EXERCISE DATA Block Start

(* ===== verification/TightCorrect.v ===== *)
(** Theorems on the Tight and TightPNG decoders. *)

From Stdlib Require Import ZArith List Lia Bool String.
From S2P Require Import Prelude Source Sink Websock Display Decoder Decoders Inflator Tight.
Import ListNotations JS JSFacts Inflator TightDecoder.
Open Scope Z_scope.
Open Scope code_scope.

(** * The cut of the data into messages *)

Section Resuming.
Context `{Zlib}.
Variables x y width height depth : Z.
Hypotheses (width_ok : 0 <= width) (height_ok : 0 <= height).
Abbreviation W := (world tight asrc trace).
Implicit Types (st : tight) (w : W).

Definition st_ok st : Prop := 0 <= _numColors st <= 256 /\ zlen (_palette st) = 1024 /\ 0 <= _len st.

Definition inv w : Prop := st_ok (dec w) /\ bytes (rest (sock w)).

Variable top : M W bool.

Lemma res_dec {A} (m : M tight A) (k : A -> M W bool) w : fst (m (dec w)) <> Stuck ->
  (forall a st', m (dec w) = (Ret a, st') -> Res inv top (k a) (World st' (sock w) (disp w))) ->
  Res inv top (bind (onDec m) k) w.
Proof.
  intros Hns Hk. destruct (m (dec w)) as [[a|e|] st'] eqn:E; [| |easy].
  - apply (res_step inv top _ _ w a (World st' (sock w) (disp w))); [now apply stable_dec|now apply Hk].
  - apply (res_bind_throw inv top _ _ w e (World st' (sock w) (disp w))). intros l.
    unfold onDec, lift. cbn [ext dec]. now rewrite E.
Qed.

Lemma res_modify f (k : unit -> M W bool) w :
  Res inv top (k tt) (World (f (dec w)) (sock w) (disp w)) -> Res inv top (bind (onDec (modify f)) k) w.
Proof. intros Hk. apply res_dec; [easy|]. intros a st' [= <- <-]. exact Hk. Qed.

Lemma res_get (k : tight -> M W bool) w : Res inv top (k (dec w)) w -> Res inv top (bind (onDec get) k) w.
Proof. intros Hk. apply res_dec; [easy|]. intros a st' [= <- <-]. now destruct w. Qed.

(** The length of compressed data: seven bits of each of two bytes, eight of the
    third; each byte but the last has its high bit set. *)
Definition length_of (b1 b2 b3 : Z) : Z * Z :=
  if b1 <? 128 then (b1, 1)
  else if b2 <? 128 then (b1 - 128 + b2 * 128, 2)
  else (b1 - 128 + (b2 - 128) * 128 + b3 * 16384, 3).

Lemma high_bit b : is_byte b -> negb ((b & 128)%js =? 0) = (128 <=? b).
Proof.
  intros Hb. unfold is_byte in Hb. change 128 with (1 << 7)%js at 1. rewrite band_bit, negb_involutive by lia.
  destruct (Z.leb_spec 128 b).
  - apply Z.testbit_true; [lia|]. change (2 ^ 7) with 128. euclid.
  - apply Z.testbit_false; [lia|]. change (2 ^ 7) with 128. euclid.
Qed.

Lemma low_bits b : is_byte b -> (b & 127)%js = b mod 128.
Proof. intros Hb. change 127 with (2 ^ 7 - 1). now rewrite band_ones by lia. Qed.

Lemma or_shift a b k : 0 <= k < 32 -> 0 <= a < 2 ^ k -> 0 <= b -> b * 2 ^ k + a < 2147483648 ->
  (a .| b << k)%js = a + b * 2 ^ k.
Proof.
  intros Hk Ha Hb Hm. unfold bor. rewrite Z.lor_comm. fold (bor (shl b k) a). rewrite shl_bor by lia. lia.
Qed.

Lemma read_length_run st p b1 b2 b3 r (t : trace) : is_byte b1 -> is_byte b2 -> is_byte b3 ->
  let '(v, n) := length_of b1 b2 b3 in
  read_length (World st (ASrc p ([b1] ++ [b2] ++ [b3] ++ r)) t) =
  (Ret tt, World (set_len v st) (ASrc (p ++ ztake n [b1; b2; b3]) (zdrop n [b1; b2; b3] ++ r)) t).
Proof.
  intros H1 H2 H3. unfold length_of, read_length. rewrite (run_take 1 same be) by reflexivity.
  change (be (same [b1])) with b1. rewrite run_modify, (high_bit b1 H1), (low_bits b1 H1). unfold is_byte in *.
  destruct (Z.ltb_spec b1 128) as [L1|L1], (Z.leb_spec 128 b1) as [G1|G1]; try lia; [rewrite Z.mod_small by lia; reflexivity|].
  rewrite (run_take 1 same be) by reflexivity. change (be (same [b2])) with b2.
  rewrite run_modify, (high_bit b2 H2), (low_bits b2 H2). cbn [_len set_len].
  assert (E1 : b1 mod 128 = b1 - 128) by euclid.
  destruct (Z.ltb_spec b2 128) as [L2|L2], (Z.leb_spec 128 b2) as [G2|G2]; try lia.
  - rewrite (Z.mod_small b2), E1, or_shift by lia. change (2 ^ 7) with 128. unfold same. rewrite <- app_assoc. reflexivity.
  - assert (E2 : b2 mod 128 = b2 - 128) by euclid. rewrite (run_take 1 same be) by reflexivity. change (be (same [b3])) with b3.
    rewrite E1, E2, (or_shift (b1 - 128)) by lia. unfold onDec, lift, modify. cbn [dec _len set_len sock disp].
    rewrite (or_shift _ b3) by lia. change (2 ^ 7) with 128. change (2 ^ 14) with 16384. unfold same. rewrite <- !app_assoc. reflexivity.
Qed.

Lemma read_length_stable w : 3 <= zlen (rest (sock w)) -> bytes (rest (sock w)) ->
  exists v s, stable read_length w tt (World (set_len v (dec w)) s (disp w)) /\ 0 <= v /\ bytes (rest s).
Proof.
  intros Hn Hb. destruct w as [st [p r] t]. cbn [sock rest] in *.
  destruct r as [|b1 [|b2 [|b3 r]]]; try zlia. inversion_clear Hb as [|? ? H1 Hb2]. inversion_clear Hb2 as [|? ? H2 Hb3].
  inversion_clear Hb3 as [|? ? H3 Hr]. unfold stable. cbn [ext dec sock past rest disp].
  assert (Hv : 0 <= fst (length_of b1 b2 b3)) by (unfold length_of, is_byte in *; repeat case_if; bool_prop; cbn [fst]; lia).
  exists (fst (length_of b1 b2 b3)), (ASrc (p ++ ztake (snd (length_of b1 b2 b3)) [b1; b2; b3]) (zdrop (snd (length_of b1 b2 b3)) [b1; b2; b3] ++ r)).
  split; [|split; [exact Hv|]].
  - split; [|intros l; cbn [app]]; rewrite <- ?app_assoc.
    + pose proof (read_length_run st p b1 b2 b3 r t H1 H2 H3) as E. destruct (length_of b1 b2 b3). exact E.
    + pose proof (read_length_run st p b1 b2 b3 (r ++ l) t H1 H2 H3) as E. destruct (length_of b1 b2 b3).
      etransitivity; [exact E|]. unfold ext. cbn [dec sock past rest disp fst snd]. now rewrite app_assoc.
  - cbn [rest]. apply bytes_app. split; [|exact Hr]. apply bytes_zdrop.
    repeat (apply Forall_cons; [assumption|]). apply Forall_nil.
Qed.

Lemma onZlib_ns {A} i (m : M inflator A) st : (forall z, fst (m z) <> Stuck) -> fst (onZlib i m st) <> Stuck.
Proof.
  intros Hm. unfold onZlib. destruct (zget _ i) as [z|]; [|easy]. specialize (Hm z). now destruct (m z) as [[a|e|] z'].
Qed.

Lemma onZlib_ret {A} i (m : M inflator A) st a st' : onZlib i m st = (Ret a, st') -> exists v, st' = set_zlibs v st.
Proof.
  unfold onZlib. destruct (zget _ i) as [z|]; [|easy]. destruct (m z) as [o z']. intros [= _ <-]. eauto.
Qed.

Lemma inflate_ns n (z : inflator) : fst (inflate_now n z) <> Stuck.
Proof.
  unfold inflate_now, inflate. unM. destruct (zinflate _ _ _) as [[[c out] st] r]. destruct (c <? 0); [easy|].
  now destruct (negb _).
Qed.

(** ** Leaves

    [L] says in which states the decoder is in a leaf: being called it comes
    back to the reading of its data. *)
Section Leaf.
Variable L : tight -> Prop.
Hypotheses (L_len : forall v st, L st -> L (set_len v st)) (L_zlibs : forall v st, L st -> L (set_zlibs v st)).

Section ReadData.
Variable k : option view -> M W bool.
Hypotheses
  (top_here : forall w, L (dec w) -> top w = bind _readData k w)
  (k_none : forall w, k None w = (Ret false, w))
  (k_some : forall v w, L (dec w) -> inv w -> Res inv top (k (Some v)) w).

(** The part of [_readData] behind the length. *)
Definition read_rest : M W (option view) :=
  t <- onDec get ;;
  wait <- onSock (rQwait (_len t) 0) ;;
  if wait then ret None
  else
    data <- onSock (rQshiftView (_len t) same) ;;
    onDec (modify (set_len 0)) ;;
    ret (Some data).

Lemma read_rest_res w : L (dec w) -> inv w -> Res inv top (bind read_rest k) w.
Proof.
  intros HL [(Hn & Hp & Hlen) Hb]. unfold read_rest. apply res_assoc, res_get, res_assoc.
  apply res_wait.
  - intros w'. apply k_none.
  - intros _. split; [now repeat split|exact Hb].
  - intros Hs l. rewrite top_here by exact HL. unfold _readData.
    destruct (Z.eq_dec (_len (dec w)) 0) as [E|E]; [rewrite E in Hs; pose proof (zlen_nonneg (rest (sock w))); lia|].
    destruct w as [st s t]. unfold ext. wcbn. rewrite bind_assoc_run, run_get. destruct (Z.eqb_spec (_len st) 0); [easy|].
    rewrite bind_assoc_run, run_ret, bind_assoc_run, run_get, bind_assoc_run. reflexivity.
  - intros Hs. apply res_assoc. eapply res_step; [apply stable_view; [lia|unfold same; rewrite zlen_ztake; lia]|].
    apply res_assoc, res_modify, res_ret_l, k_some; [now apply L_len|].
    split; [split; [exact Hn|split; [exact Hp|cbn; lia]]|]. cbn [sock astep rest]. now apply bytes_zdrop.
Qed.

Lemma readData_res w : L (dec w) -> inv w -> Res inv top (bind _readData k) w.
Proof.
  intros HL [Hst Hb]. assert (Hst' := Hst). destruct Hst' as (Hn & Hp & Hlen). unfold _readData. apply res_assoc, res_get.
  destruct (Z.eqb_spec (_len (dec w)) 0) as [E|E].
  2:{ apply res_assoc, res_ret_l. apply read_rest_res; [exact HL|now split]. }
  do 2 apply res_assoc. apply res_wait.
  - intros w'. apply k_none.
  - intros _. now split.
  - intros Hs l. rewrite top_here by exact HL. unfold _readData. destruct w as [st s t]. unfold ext. wcbn.
    rewrite bind_assoc_run, run_get, E. cbn [Z.eqb]. now rewrite !bind_assoc_run.
  - intros Hs. destruct (read_length_stable w Hs Hb) as (v & s & Hst2 & Hv & Hbs).
    apply res_assoc. eapply res_step; [exact Hst2|]. apply res_ret_l, read_rest_res; [now apply L_len|].
    split; [|exact Hbs]. now repeat split.
Qed.
End ReadData.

EXERCISE DATA Block End

§ **WHAT IS NEEDED**
The first line of the data, the line with "From S2P Require", and all lines in between are to be copied exactly. Leave out everything else.

§ **RESULT FOR THIS EXERCISE**
(* ===== verification/TightCorrect.v ===== *)
(** Theorems on the Tight and TightPNG decoders. *)

From Stdlib Require Import ZArith List Lia Bool String.
From S2P Require Import Prelude Source Sink Websock Display Decoder Decoders Inflator Tight.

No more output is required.